Discovering and describing Aquatic Fungi
I study aquatic fungi associated with wood decaying substrates. I have collected in Central and South America, where we describe new species and genera.
My previous work has described how aquatic fungal communities assemble on wood substrate in freshwater, brackish and marine habitats and has quantified their effect on wood chemistry and mass loss. I hope to continue to collect tropical aquatic fungi, not only to describe novel species and their habitat preferences, but also to better understand their ecological role in aquatic ecosystems.
Root nodule associated microbiota of the tropical conifer Podocarpus in Panama
The temperate and tropical tree genus Podocarpus has unusual nodulated roots that do not host N-fixing bacteria. We are examining the factors that structure communities of fungi and bacteria in Podocarpus roots and these fungi may impact nutrient acquisition in low fertility lowland and montane tropical forests.
The association of the tropical legume tree Tachigali versicolor with the basidiomycete fungal genus Amauroderma
Amauroderma is a genus of stipitate polypore fungi that we have observed to be associated with standing-dead individuals of the legume canopy tree Tachigali versicolor.
This fungal association is intriguing because of the unusual monocarpic life history of Tachigali, where trees only reproduce once in their lives and then die. I have found that Amauroderma uniquely specializes on Tachigali, and furthermore is restricted to the roots of Tachigali trees that are either currently reproducing, or that recently reproduced and died. Such strong host-specialization appears to be rare among polypore fungi.
The association with reproductive Tachigali trees raises questions as to whether Amauroderma is parasitic, and whether its presence is related to the tree’s reproductive events.
Microbial community assembly of aquatic fungi (also, bacteria and archaea) and wood decay processes
Historically, aquatic fungi have been studied as two distinct ecological groups: freshwater and marine fungi, limiting our understanding of their habitat preferences.
This led to a project on fungal community assembly on wood along a salinity gradient.

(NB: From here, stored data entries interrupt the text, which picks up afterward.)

(* ===== verification/PyDecimal.v ===== *)
(** * Python's [decimal.Decimal] in the default context

    A finite [Decimal] is a coefficient and an exponent; every operation
    rounds its exact result to 28 significant digits, ties to even
    ([decimal.getcontext()] of a fresh interpreter).  Not modelled: NaN and
    infinities, the sign of zero, and the exponent limits (|e| <= 999999). *)
From S2P Require Import Prelude.
Open Scope Z_scope.

Record decimal := Dec { coef : Z; expo : Z }.

#[export] Instance decimal_eq_dec : EqDecision decimal.
Proof. solve_decision. Defined.

Definition prec : Z := 28.

(** The number of decimal digits of [n >= 0]; one for zero. *)
Fixpoint ndigits_fuel (fuel : nat) (n : Z) : Z :=
  match fuel with
  | O => 1
  | S fuel' => if n <? 10 then 1 else 1 + ndigits_fuel fuel' (n / 10)
  end.
Definition ndigits (n : Z) : Z := ndigits_fuel (Z.to_nat (Z.log2 n)) n.

(** [a] divided by [b > 0], rounded to the nearest integer, ties to even. *)
Definition div_half_even (a b : Z) : Z :=
  let q := a / b in
  let r := a mod b in
  if 2 * r <? b then q
  else if b <? 2 * r then q + 1
  else if Z.even q then q else q + 1.

(** [Decimal._fix]: round to the context precision.  A coefficient that
    rounds up to 10^28 loses its last zero. *)
Definition dfix (d : decimal) : decimal :=
  let n := Z.abs (coef d) in
  let k := ndigits n - prec in
  if k <=? 0 then d
  else
    let q := div_half_even n (10 ^ k) in
    let '(q, k) := if q =? 10 ^ prec then (10 ^ (prec - 1), k + 1) else (q, k) in
    Dec (Z.sgn (coef d) * q) (expo d + k).

(** The value scaled to the exponent [e <= expo d]. *)
Definition dscale (d : decimal) (e : Z) : Z := coef d * 10 ^ (expo d - e).

Definition dzero : decimal := Dec 0 0.
Definition dint (n : Z) : decimal := Dec n 0.

Definition dcmp (a b : decimal) : comparison :=
  let e := Z.min (expo a) (expo b) in dscale a e ?= dscale b e.
Definition deqb (a b : decimal) : bool := match dcmp a b with Eq => true | _ => false end.
Definition dltb (a b : decimal) : bool := match dcmp a b with Lt => true | _ => false end.
Definition dleb (a b : decimal) : bool := match dcmp a b with Gt => false | _ => true end.

(** [a + b], [a * b] *)
Definition dadd (a b : decimal) : decimal :=
  let e := Z.min (expo a) (expo b) in dfix (Dec (dscale a e + dscale b e) e).
Definition dmul (a b : decimal) : decimal := dfix (Dec (coef a * coef b) (expo a + expo b)).

(** [Decimal(10) ** p] for an integer [p >= 0]. *)
Definition dpow10 (p : Z) : decimal :=
  if p <? prec then Dec (10 ^ p) 0 else Dec (10 ^ (prec - 1)) (p - (prec - 1)).

(** [while exp < ideal and coeff % 10 == 0: coeff //= 10; exp += 1] *)
Fixpoint strip_to (fuel : nat) (c e ideal : Z) : decimal :=
  match fuel with
  | O => Dec c e
  | S fuel' => if (e <? ideal) && (c mod 10 =? 0) then strip_to fuel' (c / 10) (e + 1) ideal
               else Dec c e
  end.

Our results showed that wood is decayed by distinct microbial and invertebrate communities as it travels from rivers to the ocean. Contrary to expectations that wood decays slowly in water, we found decay rates in estuarine and marine ecosystems comparable to that on land, with loss of lignin, the most recalcitrant polymer in plant tissue, proceeding fastest in the ocean. Estuaries and coastal oceans are therefore hotspots not just for the processing of particulate and dissolved organic carbon, but also for inputs of woody debris, reducing inputs of terrestrial carbon to marine sediments.